**GIVEN DATA:**
[Start of Attachment]
Definition boundOf (q n : Z) : Z := match boundFrameSize spec q n with Ok B => B | Err _ => 0 end.
Definition boundSum (q : Z) (sizes : list Z) : Z := foldr (fun n s => boundOf q n + s) 0 sizes.

Section loop.
Context `{R : Rand} {RL : RandLaws R}.

Lemma Generate_policy e : policy (fst (Generate e)) = policy e.
Proof using Type.
  unfold Generate. case_bool_decide; [done|]. pose proof (selectSize_policy e) as Hp.
  destruct (selectSize e) as [e' [[size []]|err]]; cbn [fst] in *; try done.
  by destruct (fill _ _).
Qed.

(** What a codec of this program looks like, whatever its random state. *)
Record codecOf (c : LiveDataCodecV3) : Prop := {
  co_spec : lc_spec c = spec;
  co_min : lc_minPayload c = lm_MinPayloadBytes data;
  co_max : lc_maxPayload c = Z.min (lm_MaxPayloadBytes data) (maxPayloadBytes spec);
  co_chunk : lc_chunk c = chunkLimit (fragmentationMode spec) (maxBatchBytes spec) (maxFrameBytes spec);
  co_engine : policy (lc_engine c) = padding spec;
}.

(** One round of padding in the caller's scratch buffer. *)
Lemma round_padding e q scratch : policy e = padding spec ->
  pp_MaxPaddingBytes (padding spec) <= q <= zlen scratch ->
  exists pad_, snd (Generate e) = Ok pad_ /\
    GenerateInto e (ztake q scratch) = (fst (Generate e), (pad_ ++ zdrop (zlen pad_) (ztake q scratch), Ok (zlen pad_))) /\
    (pad_ = [] \/ pp_MinPaddingBytes (padding spec) <= zlen pad_ <= pp_MaxPaddingBytes (padding spec)) /\
    zlen pad_ <= q.
Proof using HL RL.
  intros He Hq. pose proof (lv_padding _ _ _ HL) as Hp. pose proof (lv_padframe _ _ _ HL) as Hpf.
  pose proof (lv_frame _ _ _ HL) as Hf.
  change (lpd_MinPaddingBytes (lp_Padding program)) with (pp_MinPaddingBytes (padding spec)) in Hp.
  change (lpd_MaxPaddingBytes (lp_Padding program)) with (pp_MaxPaddingBytes (padding spec)) in Hp, Hpf.
  assert (Hzt : zlen (ztake q scratch) = q) by (apply zlen_ztake; lia).
  destruct (generate_into e (ztake q scratch)) as (pad_ & G1 & G2 & G3); rewrite ?He; try (unfold_widths; lia).
  rewrite He in G3. exists pad_. split; [done|]. split; [done|]. split; [done|].
  destruct G3 as [->|G3]; [rewrite zlen_nil|]; lia.
Qed.

Lemma boundSum_nonneg q fuel chunk n : 0 <= q -> 1 <= chunk -> 0 <= boundSum q (cutSizes fuel chunk n).
Proof using Type.
  intros Hq Hc. revert n. induction fuel as [|fuel IH]; intros n; [done|]. cbn [cutSizes].
  destruct (Z.ltb_spec 0 n) as [Hn|]; [|done]. cbn [boundSum foldr]. fold (boundSum q). specialize (IH (n - Z.min chunk n)).
  assert (0 <= boundOf q (Z.min chunk n)); [|unfold boundSum in *; lia].
  unfold boundOf, boundFrameSize. cbv zeta. destruct (_ || _); [done|]. cbn [reject rbind].
  destruct (lengthWrapperSize _ _) as [w|] eqn:Hw; [|done]. cbn [map_err rbind].
  pose proof (wrapper_range _ _ Hw).
  pose proof (zlen_nonneg (dataTag spec)).
  assert (0 <= checksumSize spec) by (unfold checksumSize; case_bool_decide; lia). lia.
Qed.

Lemma spans_insert (l : list FrameSpanV3) (i : nat) x rest : (i < length l)%nat ->
  take (S i) (<[i := x]> l) ++ rest = take i l ++ x :: rest.
Proof using Type.
  intros Hi. rewrite (take_S_r _ _ x) by (by apply list_lookup_insert_eq).
  rewrite take_insert_ge by done. by rewrite <- app_assoc.
Qed.

Lemma encodeLoop_agrees b id seq payload chunk q fuel0 :
  2 <= id <= 65534 -> lb_PaddingBytes b = q -> pp_MaxPaddingBytes (padding spec) <= q ->
  let op := dataOperation id seq payload in
  let meta := writeOperationMetadata (dataOperation 0 seq []) in
  forall c i pos offset frames scratch spans,
  codecOf c -> lc_chunk c = chunk -> 1 <= chunk ->
  0 <= i -> 0 <= pos -> 0 <= offset <= zlen payload -> q <= zlen scratch ->
  let sizes := cutSizes fuel0 chunk (zlen payload - offset) in
  Forall (fun n => isOk (boundFrameSize spec q n) = true) sizes ->
  pos + boundSum q sizes <= zlen frames -> i + zlen sizes <= zlen spans ->
  exists fl c' scratch' spans',
    encodeParts spec op (lc_engine c) (zdrop offset payload) i (lb_FrameCount b) sizes = Ok fl /\
    encodeLoop c b id meta (length sizes) i pos offset payload frames scratch spans =
      (c', writeAt frames pos (concat fl), scratch', spans', pos + zlen (concat fl)) /\
    codecOf c' /\ length fl = length sizes /\ zlen (concat fl) <= boundSum q sizes /\
    spans' = take (Z.to_nat i) spans ++ spansOf pos fl ++ drop (Z.to_nat i + length fl) spans.
Proof using HL RL.
  intros Hid Hbq Hmq op meta. pose proof (lv_padding _ _ _ HL) as Hpd.
  change (lpd_MaxPaddingBytes (lp_Padding program)) with (pp_MaxPaddingBytes (padding spec)) in Hpd.
  induction fuel0 as [|fuel0 IH];
    intros c i pos offset frames scratch spans Hc Hchunk Hchunk1 Hi Hpos Hoff Hscr sizes Hok Hcap Hsp.
  { exists [], c, scratch, spans. simpl. rewrite writeAt_nil, zlen_nil, Z.add_0_r, Nat.add_0_r by done.
    repeat split; try apply Hc; try done. by rewrite take_drop. }
  unfold sizes in *. cbn [cutSizes] in *. destruct (Z.ltb_spec 0 (zlen payload - offset)) as [Hrem|Hrem].
  2: { exists [], c, scratch, spans. simpl. rewrite writeAt_nil, zlen_nil, Z.add_0_r, Nat.add_0_r by done.
    repeat split; try apply Hc; try done. by rewrite take_drop. }
  set (n := Z.min chunk (zlen payload - offset)) in *.
  apply Forall_cons_1 in Hok as [Hn Hok]. destruct (boundFrameSize spec q n) as [B|] eqn:HB; [|done].
  assert (HBo : boundOf q n = B) by (unfold boundOf; by rewrite HB).
  assert (Hbs : 0 <= boundSum q (cutSizes fuel0 chunk (zlen payload - offset - n)))
    by (apply boundSum_nonneg; lia).
  assert (Hcons : forall l, boundSum q (n :: l) = B + boundSum q l) by (intros; cbn; by rewrite HBo).
  rewrite Hcons in Hcap |- *.
  rewrite zlen_cons in Hsp.
  destruct (round_padding (lc_engine c) q scratch (co_engine _ Hc)) as (pd & G1 & G2 & G3 & G4); [lia|].
  assert (Hsl : slice offset (offset + n) payload = ztake n (zdrop offset payload)).
  { unfold slice, ztake, zdrop. do 2 f_equal. lia. }
  assert (Hzd : zlen (zdrop offset payload) = zlen payload - offset) by (apply zlen_zdrop; lia).
  assert (Hcz : zlen (ztake n (zdrop offset payload)) = n) by (apply zlen_ztake; lia).
  destruct (live_frame q n B id seq payload (ztake n (zdrop offset payload)) pd i (lb_FrameCount b)
    Hid HB Hcz G4 G3) as (F1 & F2 & body & w & F3 & F4). fold meta in F1, F2, F3, F4. fold op in F1.
  set (frame := writeFrameWithSpec _ _ _ _ _ _ _ _) in *. pose proof (zlen_nonneg frame).
  set (scratch1 := (pd ++ zdrop (zlen pd) (ztake q scratch)) ++ zdrop q scratch).
  set (c1 := mkLiveCodec spec (lc_minPayload c) (lc_maxPayload c) (lc_chunk c) (fst (Generate (lc_engine c)))).
  assert (Hc1 : codecOf c1).
  { constructor; try done; try apply Hc. unfold c1. cbn [lc_engine]. rewrite Generate_policy. apply Hc. }
  assert (Hs1 : zlen scratch1 = zlen scratch).
  { unfold scratch1. pose proof (zlen_nonneg pd).
    rewrite !zlen_app, !zlen_zdrop by (rewrite ?zlen_ztake; lia). rewrite zlen_ztake by lia. lia. }
  replace (zlen payload - offset - n) with (zlen payload - (offset + n)) in * by lia.
  destruct (IH c1 (i + 1) (pos + zlen frame) (offset + n) (writeAt frames pos frame) scratch1
    (<[Z.to_nat i := mkSpan pos (zlen frame)]> spans) Hc1) as (fl & c' & scratch' & spans' & I1 & I2 & I3 & I4 & I5 & I6);
    try lia; try done.
  { rewrite zlen_writeAt by lia. lia. }
  { unfold zlen in Hsp |- *. rewrite length_insert. lia. }
  exists (frame :: fl), c', scratch', spans'.
  assert (Hcat : zlen (concat (frame :: fl)) = zlen frame + zlen (concat fl)) by (cbn [concat]; apply zlen_app).
  split; [|split; [|split; [done|split; [cbn [length]; lia|split; [rewrite Hcat; lia|]]]]].
  - cbn [encodeParts]. destruct (Generate (lc_engine c)) as [e1 r1] eqn:EG. cbn [snd] in G1. subst r1.
    cbn [map_err rbind]. rewrite F1. cbn [rbind]. rewrite zdrop_zdrop by lia.
    change (lc_engine c1) with e1 in I1. by rewrite I1.
  - cbn [length encodeLoop]. rewrite (co_spec _ Hc), Hchunk, Hbq. fold n. rewrite G2. cbv zeta.
    fold scratch1.
    change (messages spec) with [dataMsg; mkCodecMessage (lm_Semantic pad) (lm_WireSymbol pad)
      (cf_PaddingTypeTag (lf_Compiled (lp_Frame program)))]. cbv iota beta.
    rewrite F3. rewrite Hsl.
    replace (ztake (zlen pd) scratch1) with pd by (unfold scratch1; rewrite <- app_assoc; by rewrite ztake_app).
    fold frame. rewrite <- F4. rewrite ztake_all.
    rewrite <- Hchunk. fold c1. rewrite Hchunk. rewrite I2. rewrite writeAt_app by lia.
    rewrite Hcat. cbn [concat]. f_equal. lia.
  - rewrite I6. replace (Z.to_nat (i + 1)) with (S (Z.to_nat i)) by lia.
    assert (Hlt : (Z.to_nat i < length spans)%nat) by (unfold zlen in Hsp; lia).
    rewrite spans_insert, drop_insert_lt by (done || lia). cbn [spansOf].
    replace (Z.to_nat i + length (frame :: fl))%nat with (S (Z.to_nat i) + length fl)%nat
      by (cbn [length]; lia). done.
Qed.

(** The fragments of a non-empty payload: full chunks and what is left. *)
Lemma cutSizes_shape fuel chunk n : 1 <= chunk -> 0 < n <= chunk * Z.of_nat fuel ->
  cutSizes fuel chunk n =
    replicate (Z.to_nat ((n - 1) / chunk)) chunk ++ [n - (n - 1) / chunk * chunk].
Proof using Type.
  intros Hc. revert n. induction fuel as [|fuel IH]; intros n Hn; [lia|]. cbn [cutSizes].
  destruct (Z.ltb_spec 0 n); [|lia]. destruct (Z.le_gt_cases n chunk) as [Hle|Hgt].
  - rewrite Z.min_r, Z.sub_diag by lia. rewrite Z.div_small by lia.
    cbn [replicate Z.to_nat app]. rewrite Z.mul_0_l, Z.sub_0_r. by destruct fuel.
  - rewrite Z.min_l by lia. rewrite IH by nia.
    assert (Hd : (n - 1) / chunk = (n - chunk - 1) / chunk + 1).
    { replace (n - 1) with (n - chunk - 1 + 1 * chunk) by lia. apply Z.div_add. lia. }
    pose proof (Z.div_pos (n - chunk - 1) chunk ltac:(lia) ltac:(lia)).
    rewrite Hd. set (m := (n - chunk - 1) / chunk) in *. replace (Z.to_nat (m + 1)) with (S (Z.to_nat m)) by lia.
    cbn [replicate app]. replace (n - (m + 1) * chunk) with (n - chunk - m * chunk) by lia. done.
Qed.

Lemma live_sizes c len : codecOf c -> 0 < len ->
  let k := (len - 1) / lc_chunk c in
  FragmentSizesFor (fragmentationMode spec) (maxBatchBytes spec) (maxFrameBytes spec) len
    = cutSizes (Z.to_nat (len / lc_chunk c + 1)) (lc_chunk c) len /\
  cutSizes (Z.to_nat (len / lc_chunk c + 1)) (lc_chunk c) len
    = replicate (Z.to_nat k) (lc_chunk c) ++ [len - k * lc_chunk c] /\ 0 <= k.
Proof using Type.
  intros Hc Hl k. pose proof (chunkLimit_pos (fragmentationMode spec) (maxBatchBytes spec) (maxFrameBytes spec)) as Hp.
  rewrite <- (co_chunk _ Hc) in Hp. split; [|split].
  - unfold FragmentSizesFor. destruct (Z.leb_spec len 0); [lia|]. by rewrite <- (co_chunk _ Hc).
  - apply cutSizes_shape; [done|]. pose proof (Z.div_pos len (lc_chunk c)).
    pose proof (Z.div_mod len (lc_chunk c)). pose proof (Z.mod_pos_bound len (lc_chunk c)). nia.
  - apply Z.div_pos; lia.
Qed.

(** What [Bounds] has computed when it accepts. *)
Lemma Bounds_ok c len b : codecOf c -> Bounds c len = Ok b ->
  let q := lb_PaddingBytes b in
  let sizes := FragmentSizesFor (fragmentationMode spec) (maxBatchBytes spec) (maxFrameBytes spec) len in
  0 < len /\ lc_minPayload c <= len <= lc_maxPayload c /\
  lb_FrameCount b = zlen sizes /\ zlen sizes <= 256 /\ 0 <= q <= 65535 /\
  pp_MaxPaddingBytes (padding spec) <= q /\
  Forall (fun n => isOk (boundFrameSize spec q n) = true) sizes /\ boundSum q sizes = lb_FrameBytes b.
Proof using HL.
  intros Hc HB q sizes. unfold Bounds in HB. cbv zeta in HB. rewrite (co_spec _ Hc) in HB.
  apply reject_bind_ok in HB as [[[C1%Z.leb_gt C2%Z.ltb_ge]%orb_false_iff C3%Z.ltb_ge]%orb_false_iff HB].
  destruct (live_sizes c len Hc C1) as (S1 & S2 & S3). fold sizes in S1. rewrite S2 in S1.
  pose proof (chunkLimit_pos (fragmentationMode spec) (maxBatchBytes spec) (maxFrameBytes spec)) as Hp.
  rewrite <- (co_chunk _ Hc) in Hp. rewrite Z.quot_div_nonneg in HB by lia.
  set (k := (len - 1) / lc_chunk c) in *.
  replace (1 + k - 1) with k in HB by lia.
  apply reject_bind_ok in HB as [C4%Z.ltb_ge HB]. apply reject_bind_ok in HB as [C5%Z.ltb_ge HB].
  set (q' := if bool_decide _ then 0 else _) in *.
  apply rbind_ok in HB as (tail & Ht & HB). apply rbind_ok in HB as ([largest total] & HT' & HB).
  apply reject_bind_ok in HB as [_ HB]. injection HB as <-. cbn [lb_PaddingBytes lb_FrameCount lb_FrameBytes] in *.
  assert (Hz : zlen sizes = 1 + k).
  { rewrite S1. unfold zlen. rewrite length_app, length_replicate. cbn [length]. lia. }
  pose proof (lv_padding _ _ _ HL) as Hpd. pose proof (lv_nopad _ _ _ HL) as Hnp.
  change (lpd_MaxPaddingBytes (lp_Padding program)) with (pp_MaxPaddingBytes (padding spec)) in Hpd, Hnp.
  change (lpd_Mode (lp_Padding program)) with (pp_Mode (padding spec)) in Hnp.
  assert (Hq : 0 <= q' /\ pp_MaxPaddingBytes (padding spec) <= q').
  { unfold q'. case_bool_decide as Hm; [specialize (Hnp Hm)|]; lia. }
  subst q. cbn [lb_PaddingBytes].
  assert (Hto : boundOf q' (len - k * lc_chunk c) = tail) by (unfold boundOf; by rewrite Ht).
  assert (Hfull : 0 < k -> exists full, boundFrameSize spec q' (lc_chunk c) = Ok full /\ total = tail + k * full).
  { intros Hk. destruct (Z.ltb_spec 1 (1 + k)); [|lia]. apply rbind_ok in HT' as (full & Hf & HT').
    injection HT' as _ <-. exists full. split; [done|lia]. }
  split_and!; try lia.
  - rewrite S1. apply Forall_app. split; [|constructor; [by rewrite Ht|constructor]].
    destruct (decide (0 < k)) as [Hk|]; [|by replace k with 0 by lia].
    destruct (Hfull Hk) as (full & Hf & _). apply Forall_replicate. by rewrite Hf.
  - rewrite S1. unfold boundSum. rewrite foldr_app. cbn [foldr]. rewrite Hto, Z.add_0_r.
    destruct (decide (0 < k)) as [Hk|].
    + destruct (Hfull Hk) as (full & Hf & ->).
      assert (Hbo : boundOf q' (lc_chunk c) = full) by (unfold boundOf; by rewrite Hf).
      rewrite <- (Z2Nat.id k) at 2 by lia. generalize (Z.to_nat k). clear -Hbo. intros m.
      induction m as [|m IH]; cbn [replicate foldr]; [lia|]. rewrite IH, Hbo. lia.
    + replace k with 0 in * by lia. cbn [Z.to_nat replicate foldr].
      destruct (Z.ltb_spec 1 (1 + 0)); [lia|]. by injection HT' as _ <-.
Qed.
Lemma decodeFrames_views spec frames op parts : decodeFramesWithSpec spec frames = Ok (op, parts) <->
  exists first vs payload, reassembles spec frames first vs payload /\
    parts = zip_with partOf frames vs /\
    op = materialize (fv_metadata first) (semantic (fv_msg first)) (fv_streamID first) payload.
Proof using Type.
  unfold decodeFramesWithSpec. rewrite rbind_ok. split.
  - intros (decoded & HD & HK). apply decodeAll_views in HD as (vs & HF & ->).
    inversion HF as [|f0 first fs vs1 Hv HF1]; subst; [done|]. cbn [zip_with] in HK.
    apply reject_bind_ok in HK as [Hc%negb_false_iff%Z.eqb_eq HK].
    assert (Hz : zlen (partOf f0 first :: zip_with partOf fs vs1) = zlen (f0 :: fs)).
    { unfold zlen. cbn [length]. rewrite length_zip_with_l_eq; [done|by eapply Forall2_length]. }
    rewrite Hz in Hc, HK. destruct (parseFrameView_wf _ _ _ Hv) as [W _].
    change (dOperation (partOf f0 first)) with (materialize (fv_metadata first) (semantic (fv_msg first))
      (fv_streamID first) (fv_payload first)) in HK.
    rewrite canon_shape in HK by done. cbn [map_err rbind] in HK.
    apply rbind_ok in HK as (payload & HA & HK). injection HK as <- <-.
    exists first, (first :: vs1), payload. split; [|done]. constructor; try done.
    intros f. erewrite assemble_frame. exact HA.
  - intros (first & vs & payload & [R1 R2 R3 R4] & -> & ->).
    exists (zip_with partOf frames vs). split; [apply decodeAll_views; eauto|].
    inversion R1 as [|f0 v0 fs vs1 Hv HF1]; subst; [done|]. injection R2 as ->.
    specialize (R4 f0). cbn [zip_with] in R4 |- *.
    assert (Hz : zlen (partOf f0 first :: zip_with partOf fs vs1) = zlen (f0 :: fs)).
    { unfold zlen. cbn [length]. rewrite length_zip_with_l_eq; [done|by eapply Forall2_length]. }
    rewrite Hz. change (FragCount (partOf f0 first)) with (fv_fragCount first).
    rewrite R3, Z.eqb_refl. cbn [negb reject rbind].
    destruct (parseFrameView_wf _ _ _ Hv) as [W _].
    change (dOperation (partOf f0 first)) with (materialize (fv_metadata first) (semantic (fv_msg first))
      (fv_streamID first) (fv_payload first)).
    rewrite canon_shape by done. cbn [map_err rbind]. rewrite R4. done.
Qed.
[End of Attachment]
Return each line in the records that holds the string "Lemma".

Lemma Generate_policy e : policy (fst (Generate e)) = policy e.
Lemma round_padding e q scratch : policy e = padding spec ->
Lemma boundSum_nonneg q fuel chunk n : 0 <= q -> 1 <= chunk -> 0 <= boundSum q (cutSizes fuel chunk n).
Lemma spans_insert (l : list FrameSpanV3) (i : nat) x rest : (i < length l)%nat ->
Lemma encodeLoop_agrees b id seq payload chunk q fuel0 :
Lemma cutSizes_shape fuel chunk n : 1 <= chunk -> 0 < n <= chunk * Z.of_nat fuel ->
Lemma live_sizes c len : codecOf c -> 0 < len ->
Lemma Bounds_ok c len b : codecOf c -> Bounds c len = Ok b ->
Lemma decodeFrames_views spec frames op parts : decodeFramesWithSpec spec frames = Ok (op, parts) <->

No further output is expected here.